Over the past two decades around 3.5 million people- roughly 80% of Colombia's population- have been driven from their homes, often at gunpoint, as part of the country's conflict involving its military, leftist rebels, armed gangs, and drug traffickers.
Across the country, hundreds of thousands of people displaced by paramilitaries and guerilla groups face great afflictions and danger in their quest to recover their land. some made forced sales after being told "either you sell to me or your widow will." Others abandoned their plots. Two thirds of the 3.3 million Colombians officially registered as internally displaced claim to have lost land upon fleeing.

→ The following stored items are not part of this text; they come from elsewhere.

(* ===== verification/Errors.v ===== *)
(** * Errors: Go error chains and [internal/store/errors.go]

    A Go [error] is a tree: a leaf, a value wrapped with a prefix by
    [fmt.Errorf("...: %w")], two wrapped values ([%w: %w]), a
    [PartialCommitError], or an [errors.Join].  [errors.Is] and [errors.As]
    walk the tree in pre-order. *)

From S2P Require Import Prelude.

(** Leaves the code tells apart.  [ETrino name text] and [EClickHouse code text]
    are the drivers' structured errors, [EText] any other. *)
Inductive leaf :=
| ENonRetryable
| ECacheMiss
| EInvalidEvent
| ENotFound
| EUsage
| EHelp
| ETrino (name text : gostring)
| EClickHouse (code : Z) (text : gostring)
| EText (text : gostring).

#[export] Instance leaf_eq_dec : EqDecision leaf.
Proof. solve_decision. Defined.

Inductive gerror :=
| Leaf (l : leaf)
| Wrap (prefix : gostring) (e : gerror)
| Wrap2 (e1 e2 : gerror)
| PartialCommitError (Committed : Z) (Err : gerror)
| Joined (es : list gerror).

Section traversal.
Context (l : leaf).
(** [errors.Is(err, l)] for a sentinel [l]. *)
Fixpoint errors_Is (e : gerror) : bool :=
  match e with
  | Leaf l' => bool_decide (l = l')
  | Wrap _ e => errors_Is e
  | Wrap2 e1 e2 => errors_Is e1 || errors_Is e2
  | PartialCommitError _ e => errors_Is e
  | Joined es => existsb errors_Is es
  end.
End traversal.

Section errors_as.
Context {A : Type} (at_leaf : leaf -> option A).
(** [errors.As] for a driver error type: the first leaf, in pre-order, that
    has the type. *)
Fixpoint errors_As_leaf (e : gerror) : option A :=
  match e with
  | Leaf l => at_leaf l
  | Wrap _ e => errors_As_leaf e
  | Wrap2 e1 e2 =>
      match errors_As_leaf e1 with Some a => Some a | None => errors_As_leaf e2 end
  | PartialCommitError _ e => errors_As_leaf e
  | Joined es =>
      (fix go es := match es with
       | [] => None
       | e :: es' => match errors_As_leaf e with Some a => Some a | None => go es' end
       end) es
  end.
End errors_as.

(** [errors.As(err, &pce)]: the count of the first [PartialCommitError]. *)
Fixpoint errors_As_partial (e : gerror) : option Z :=
  match e with
  | Leaf _ => None
  | Wrap _ e => errors_As_partial e
  | Wrap2 e1 e2 =>
      match errors_As_partial e1 with Some a => Some a | None => errors_As_partial e2 end
  | PartialCommitError n _ => Some n
  | Joined es =>
      (fix go es := match es with
       | [] => None
       | e :: es' => match errors_As_partial e with Some a => Some a | None => go es' end
       end) es
  end.

Definition CommittedRows (e : gerror) : Z := default 0 (errors_As_partial e).

Definition leaf_text (l : leaf) : gostring :=
  match l with
  | ENonRetryable => bs "non-retryable"
  | ECacheMiss => bs "cache: miss"
  | EInvalidEvent => bs "invalid query completed event"
  | ENotFound => bs "query not found"
  | EUsage => bs "usage"
  | EHelp => bs "flag: help requested"
  | ETrino _ t => t
  | EClickHouse _ t => t
  | EText t => t
  end.

(** [err.Error()]. *)
Fixpoint error_text (e : gerror) : gostring :=
  match e with
  | Leaf l => leaf_text l
  | Wrap p e => p ++ error_text e
  | Wrap2 e1 e2 => error_text e1 ++ bs ": " ++ error_text e2
  | PartialCommitError n e => itoa n ++ bs " rows committed before failure: " ++ error_text e
  | Joined es => join [x0a] (error_text <$> es)
  end.

(** [errors.Join]: [nil] when every argument is [nil]. *)
Definition errors_Join (es : list gerror) : option gerror :=
  match es with [] => None | _ => Some (Joined es) end.

Definition errText (s : string) : gerror := Leaf (EText (bs s)).
(** ** Specification: which field a column holds *)

Definition column_field (c : gostring) : option field :=
  if decide (c = bs "query_id") then Some (PStr FQueryID) else
  if decide (c = bs "query_state") then Some (PStr FQueryState) else
  if decide (c = bs "query_type") then Some (PStr FQueryType) else
  if decide (c = bs "user_name") then Some (PStr FUserName) else
  if decide (c = bs "source") then Some (PStr FSource) else
  if decide (c = bs "principal") then Some (PStr FPrincipal) else
  if decide (c = bs "client_tags") then Some (PStr FClientTags) else
  if decide (c = bs "catalog") then Some (PStr FCatalog) else
  if decide (c = bs "schema_name") then Some (PStr FSchemaName) else
  if decide (c = bs "query_text") then Some (PStr FQueryText) else
  if decide (c = bs "query_preview") then Some (PStr FQueryPreview) else
  if decide (c = bs "update_type") then Some (PStr FUpdateType) else
  if decide (c = bs "create_time") then Some (PTime FCreateTime) else
  if decide (c = bs "execution_start_time") then Some (PTime FExecutionStartTime) else
  if decide (c = bs "end_time") then Some (PTime FEndTime) else
  if decide (c = bs "queued_ms") then Some (PInt FQueuedMS) else
  if decide (c = bs "analysis_ms") then Some (PInt FAnalysisMS) else
  if decide (c = bs "planning_ms") then Some (PInt FPlanningMS) else
  if decide (c = bs "execution_ms") then Some (PInt FExecutionMS) else
  if decide (c = bs "wall_ms") then Some (PInt FWallMS) else
  if decide (c = bs "cpu_ms") then Some (PInt FCPUMS) else
  if decide (c = bs "peak_user_memory_bytes") then Some (PInt FPeakUserMemoryBytes) else
  if decide (c = bs "peak_total_memory_bytes") then Some (PInt FPeakTotalMemoryBytes) else
  if decide (c = bs "physical_input_bytes") then Some (PInt FPhysicalInputBytes) else
  if decide (c = bs "physical_input_rows") then Some (PInt FPhysicalInputRows) else
  if decide (c = bs "processed_input_bytes") then Some (PInt FProcessedInputBytes) else
  if decide (c = bs "processed_input_rows") then Some (PInt FProcessedInputRows) else
  if decide (c = bs "output_bytes") then Some (PInt FOutputBytes) else
  if decide (c = bs "output_rows") then Some (PInt FOutputRows) else
  if decide (c = bs "written_bytes") then Some (PInt FWrittenBytes) else
  if decide (c = bs "written_rows") then Some (PInt FWrittenRows) else
  if decide (c = bs "completed_splits") then Some (PInt FCompletedSplits) else
  if decide (c = bs "error_code") then Some (PStr FErrorCode) else
  if decide (c = bs "error_type") then Some (PStr FErrorType) else
  if decide (c = bs "error_message") then Some (PStr FErrorMessage) else
  if decide (c = bs "plan") then Some (PStr FPlan) else
  if decide (c = bs "json_plan") then Some (PStr FJSONPlan) else
  if decide (c = bs "inputs_json") then Some (PStr FInputsJSON) else
  if decide (c = bs "resource_group") then Some (PStr FResourceGroup) else
  if decide (c = bs "server_version") then Some (PStr FServerVersion) else
  if decide (c = bs "environment") then Some (PStr FEnvironment) else
  None.

(** The value of a field, as a column holds it. *)
Definition fetch (p : field) (r : Row) : arg :=
  match p with
  | PStr f => AStr (get_str f r)
  | PInt f => AInt (get_int f r)
  | PTime FCreateTime => ATime (CreateTime r)
  | PTime FExecutionStartTime => timeArg (ExecutionStartTime r)
  | PTime FEndTime => timeArg (EndTime r)
  end.

Definition column_value (r : Row) (c : gostring) : option arg :=
  (fun p => fetch p r) <$> column_field c.

(** The SQL type of a column admits the value. *)
Definition admits (c : column) (v : arg) : bool :=
  match v with
  | AStr _ => bool_decide (sqlType c = bs "varchar")
  | AInt _ => bool_decide (sqlType c = bs "bigint")
  | ATime _ => has_prefix (sqlType c) (bs "timestamp")
  | ANil => has_prefix (sqlType c) (bs "timestamp") && negb (bool_decide (name c = bs "create_time"))
  end.

Definition summary_of_row (r : Row) : QuerySummary :=
  mkSummary
    (QueryID r) (CreateTime r) (ExecutionStartTime r) (UserName r) (Source r) (Catalog r)
    (QueryState r) (QueryType r) (QueryPreview r) (WallMS r) (CPUMS r) (PhysicalInputBytes r)
    (PeakUserMemoryBytes r) (OutputRows r) (ProcessedInputRows r) (ErrorCode r).

(** ** Lemmas *)

Lemma get_set_eq f v r : get_str f (set_str f v r) = v.
Proof. destruct f; reflexivity. Qed.

Lemma get_set_ne f g v r : f <> g -> get_str g (set_str f v r) = get_str g r.
Proof.
  intros Hfg. destruct g; cbn [get_str set_str QueryID QueryState QueryType UserName Source
    Principal ClientTags Catalog SchemaName QueryText QueryPreview UpdateType ErrorCode ErrorType
    ErrorMessage Plan JSONPlan InputsJSON ResourceGroup ServerVersion Environment];
    case_decide; congruence.
Qed.

Lemma get_int_set_str f g v r : get_int g (set_str f v r) = get_int g r.
Proof. destruct g; reflexivity. Qed.

Lemma set_get f r : set_str f (get_str f r) r = r.
Proof. destruct f, r; reflexivity. Qed.

(** Every column of the schema has its field. *)
Lemma column_values r : mapM (column_value r) (name <$> schemaColumns) = Some (args r).
Proof. destruct r as []; vm_compute. reflexivity. Qed.

Lemma summary_values r :
  exists vs, mapM (column_value r) summaryColumns = Some vs /\ scan_summary vs = Some (summary_of_row r).
Proof.
  eexists. split; [vm_compute; reflexivity|].
  destruct r as [????????????? [] []]; vm_compute; reflexivity.
Qed.

Lemma scan_args r : scan_row (args r) = Some r.
Proof. destruct r as [????????????? [] []]; vm_compute; reflexivity. Qed.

Extremely unequal land ownership is both a cause and a consequence of the political conflicts that have plagued Colombia for decades. In 1954 fewer than 24,00 people (approx. 3% of landowners) held 55% of all farmland; by 2005, 16,350 landowners (0.4% of the total) held 62.6% of the land, whereas about 3.3million smallholders owned just 8.8%, according to official figures. Drug traffickers and paramilitaries (often the same people) snatched huge tracts of rural land in the 1980s and 1990s to launder their profits in what amounted to a violent and illegal agrarian "counter-reform."
In short, threats directed at civilians by the illegal armed groups have become the single greatest cause of internal displacement in Colombia. The violence is characterized by attacks and threats by armed groups against the civilian population. Shameful as it is, this humanitarian crisis is widely unheard of and ignored.